Data extracted from a collection:
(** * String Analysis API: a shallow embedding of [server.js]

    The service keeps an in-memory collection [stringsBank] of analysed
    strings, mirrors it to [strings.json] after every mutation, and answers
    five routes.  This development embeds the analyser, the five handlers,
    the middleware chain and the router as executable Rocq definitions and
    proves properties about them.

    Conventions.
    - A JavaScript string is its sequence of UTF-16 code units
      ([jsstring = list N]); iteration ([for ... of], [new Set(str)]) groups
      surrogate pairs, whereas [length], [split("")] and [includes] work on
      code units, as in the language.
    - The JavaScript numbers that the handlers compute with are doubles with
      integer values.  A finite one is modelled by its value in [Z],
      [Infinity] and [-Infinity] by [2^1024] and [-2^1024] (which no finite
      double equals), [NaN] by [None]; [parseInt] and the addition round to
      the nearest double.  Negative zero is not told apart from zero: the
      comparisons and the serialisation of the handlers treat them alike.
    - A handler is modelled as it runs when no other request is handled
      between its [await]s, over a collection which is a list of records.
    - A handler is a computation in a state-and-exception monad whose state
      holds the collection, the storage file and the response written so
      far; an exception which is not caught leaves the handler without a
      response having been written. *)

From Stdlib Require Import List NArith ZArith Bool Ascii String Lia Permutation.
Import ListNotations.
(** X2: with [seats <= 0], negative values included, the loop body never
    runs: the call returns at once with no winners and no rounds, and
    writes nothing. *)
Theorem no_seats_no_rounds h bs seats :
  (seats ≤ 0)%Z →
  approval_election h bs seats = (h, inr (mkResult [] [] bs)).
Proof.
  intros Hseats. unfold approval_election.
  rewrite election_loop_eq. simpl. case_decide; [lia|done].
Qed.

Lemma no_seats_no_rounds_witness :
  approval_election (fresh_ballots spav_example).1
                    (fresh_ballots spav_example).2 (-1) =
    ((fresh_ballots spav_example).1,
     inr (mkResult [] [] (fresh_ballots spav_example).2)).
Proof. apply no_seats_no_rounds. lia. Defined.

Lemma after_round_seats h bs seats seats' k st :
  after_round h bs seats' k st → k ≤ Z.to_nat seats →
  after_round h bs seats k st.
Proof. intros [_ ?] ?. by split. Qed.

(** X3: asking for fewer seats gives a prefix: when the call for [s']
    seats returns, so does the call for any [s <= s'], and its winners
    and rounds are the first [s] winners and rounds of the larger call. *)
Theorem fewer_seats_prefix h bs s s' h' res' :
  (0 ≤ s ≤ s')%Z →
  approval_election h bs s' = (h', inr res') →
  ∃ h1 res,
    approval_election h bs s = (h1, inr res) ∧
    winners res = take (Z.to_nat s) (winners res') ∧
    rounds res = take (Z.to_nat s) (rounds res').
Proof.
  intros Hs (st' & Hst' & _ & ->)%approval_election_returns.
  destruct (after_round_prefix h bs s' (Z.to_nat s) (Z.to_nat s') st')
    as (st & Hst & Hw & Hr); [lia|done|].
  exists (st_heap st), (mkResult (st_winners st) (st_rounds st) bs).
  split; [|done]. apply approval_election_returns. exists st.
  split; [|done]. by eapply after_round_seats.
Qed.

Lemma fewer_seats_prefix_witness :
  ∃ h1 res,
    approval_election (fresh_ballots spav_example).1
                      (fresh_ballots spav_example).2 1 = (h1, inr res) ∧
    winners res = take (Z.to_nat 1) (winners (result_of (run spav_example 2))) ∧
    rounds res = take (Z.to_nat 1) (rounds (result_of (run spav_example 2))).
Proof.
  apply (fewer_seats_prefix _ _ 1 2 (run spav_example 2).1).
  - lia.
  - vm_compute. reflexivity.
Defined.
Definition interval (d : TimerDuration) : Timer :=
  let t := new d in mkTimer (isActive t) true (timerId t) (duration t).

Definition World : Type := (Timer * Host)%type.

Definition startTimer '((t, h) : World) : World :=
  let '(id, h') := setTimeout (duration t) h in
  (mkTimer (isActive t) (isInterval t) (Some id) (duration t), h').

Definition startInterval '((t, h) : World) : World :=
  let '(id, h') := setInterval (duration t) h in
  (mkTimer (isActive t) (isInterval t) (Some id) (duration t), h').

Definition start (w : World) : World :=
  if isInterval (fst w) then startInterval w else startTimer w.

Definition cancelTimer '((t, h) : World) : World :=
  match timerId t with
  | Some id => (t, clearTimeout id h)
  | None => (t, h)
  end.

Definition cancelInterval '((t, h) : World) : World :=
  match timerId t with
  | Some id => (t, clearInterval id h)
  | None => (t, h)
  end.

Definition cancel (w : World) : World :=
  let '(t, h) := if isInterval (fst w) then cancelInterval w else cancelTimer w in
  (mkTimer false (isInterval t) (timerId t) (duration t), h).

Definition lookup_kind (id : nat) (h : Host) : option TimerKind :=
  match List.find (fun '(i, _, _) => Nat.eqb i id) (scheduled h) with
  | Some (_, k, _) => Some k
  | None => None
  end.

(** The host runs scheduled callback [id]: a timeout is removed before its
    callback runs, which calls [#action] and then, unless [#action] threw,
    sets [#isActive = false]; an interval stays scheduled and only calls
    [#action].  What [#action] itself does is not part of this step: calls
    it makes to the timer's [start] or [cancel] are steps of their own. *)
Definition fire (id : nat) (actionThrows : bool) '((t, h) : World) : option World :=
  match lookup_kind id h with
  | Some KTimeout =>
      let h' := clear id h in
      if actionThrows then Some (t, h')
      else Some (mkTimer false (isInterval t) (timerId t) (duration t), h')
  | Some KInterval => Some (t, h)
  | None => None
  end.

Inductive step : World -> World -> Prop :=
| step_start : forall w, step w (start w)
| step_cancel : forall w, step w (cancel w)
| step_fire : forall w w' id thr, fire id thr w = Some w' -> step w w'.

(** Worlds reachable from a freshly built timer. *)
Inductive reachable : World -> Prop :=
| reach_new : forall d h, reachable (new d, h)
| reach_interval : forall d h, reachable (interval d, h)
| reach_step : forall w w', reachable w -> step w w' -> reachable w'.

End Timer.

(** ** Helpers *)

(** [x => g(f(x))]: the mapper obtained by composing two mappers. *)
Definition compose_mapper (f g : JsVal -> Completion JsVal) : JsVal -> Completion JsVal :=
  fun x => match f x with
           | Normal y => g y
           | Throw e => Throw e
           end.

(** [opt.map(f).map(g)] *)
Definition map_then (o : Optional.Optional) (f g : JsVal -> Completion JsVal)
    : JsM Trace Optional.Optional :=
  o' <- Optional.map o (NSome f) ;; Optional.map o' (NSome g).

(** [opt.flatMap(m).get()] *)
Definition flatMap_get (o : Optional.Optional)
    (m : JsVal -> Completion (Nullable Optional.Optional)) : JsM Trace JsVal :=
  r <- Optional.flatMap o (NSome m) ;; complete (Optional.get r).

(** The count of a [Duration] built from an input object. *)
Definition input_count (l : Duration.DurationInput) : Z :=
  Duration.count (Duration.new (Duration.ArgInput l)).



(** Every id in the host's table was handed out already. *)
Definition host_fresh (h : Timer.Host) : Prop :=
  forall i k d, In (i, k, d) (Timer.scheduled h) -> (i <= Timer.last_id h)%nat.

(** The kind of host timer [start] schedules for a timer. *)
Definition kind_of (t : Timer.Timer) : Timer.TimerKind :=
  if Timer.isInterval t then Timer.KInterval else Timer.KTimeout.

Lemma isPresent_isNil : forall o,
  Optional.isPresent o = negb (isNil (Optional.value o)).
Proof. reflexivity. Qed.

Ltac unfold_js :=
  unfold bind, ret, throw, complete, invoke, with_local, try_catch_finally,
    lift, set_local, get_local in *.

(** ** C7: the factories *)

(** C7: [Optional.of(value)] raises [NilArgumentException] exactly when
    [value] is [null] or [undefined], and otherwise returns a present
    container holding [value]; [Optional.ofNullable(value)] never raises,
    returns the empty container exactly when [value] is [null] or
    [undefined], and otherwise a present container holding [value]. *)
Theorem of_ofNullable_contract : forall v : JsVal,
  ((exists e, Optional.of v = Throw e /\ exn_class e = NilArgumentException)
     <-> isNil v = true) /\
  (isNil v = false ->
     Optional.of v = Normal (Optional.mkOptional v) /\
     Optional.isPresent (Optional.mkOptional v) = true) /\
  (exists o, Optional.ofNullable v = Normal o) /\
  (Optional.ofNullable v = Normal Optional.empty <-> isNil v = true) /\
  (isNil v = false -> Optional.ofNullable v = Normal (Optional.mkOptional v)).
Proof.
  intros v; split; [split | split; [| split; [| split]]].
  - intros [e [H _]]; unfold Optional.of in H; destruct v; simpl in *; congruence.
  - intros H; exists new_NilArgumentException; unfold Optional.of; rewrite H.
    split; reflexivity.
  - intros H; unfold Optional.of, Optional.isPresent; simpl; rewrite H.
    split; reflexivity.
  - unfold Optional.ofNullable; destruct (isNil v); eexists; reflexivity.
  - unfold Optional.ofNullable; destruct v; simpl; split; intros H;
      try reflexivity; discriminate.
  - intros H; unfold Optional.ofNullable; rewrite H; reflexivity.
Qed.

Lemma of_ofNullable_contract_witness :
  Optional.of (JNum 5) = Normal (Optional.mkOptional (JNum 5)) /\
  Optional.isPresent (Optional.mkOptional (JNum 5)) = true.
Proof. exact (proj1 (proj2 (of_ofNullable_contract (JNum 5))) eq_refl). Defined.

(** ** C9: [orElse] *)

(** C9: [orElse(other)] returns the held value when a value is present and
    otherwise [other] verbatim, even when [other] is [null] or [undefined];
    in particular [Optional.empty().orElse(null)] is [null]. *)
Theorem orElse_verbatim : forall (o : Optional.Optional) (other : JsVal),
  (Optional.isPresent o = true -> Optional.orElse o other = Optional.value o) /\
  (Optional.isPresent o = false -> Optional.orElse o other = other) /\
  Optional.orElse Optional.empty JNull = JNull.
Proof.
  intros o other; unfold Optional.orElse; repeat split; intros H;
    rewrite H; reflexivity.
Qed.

(Assignment): Write out only the lines that run from the line containing "This development embeds" through the line containing "comparisons and the", both included, exactly as they appear above.

(Response for this exercise):
    five routes.  This development embeds the analyser, the five handlers,
    the middleware chain and the router as executable Rocq definitions and
    proves properties about them.

    Conventions.
    - A JavaScript string is its sequence of UTF-16 code units
      ([jsstring = list N]); iteration ([for ... of], [new Set(str)]) groups
      surrogate pairs, whereas [length], [split("")] and [includes] work on
      code units, as in the language.
    - The JavaScript numbers that the handlers compute with are doubles with
      integer values.  A finite one is modelled by its value in [Z],
      [Infinity] and [-Infinity] by [2^1024] and [-2^1024] (which no finite
      double equals), [NaN] by [None]; [parseInt] and the addition round to
      the nearest double.  Negative zero is not told apart from zero: the
      comparisons and the serialisation of the handlers treat them alike.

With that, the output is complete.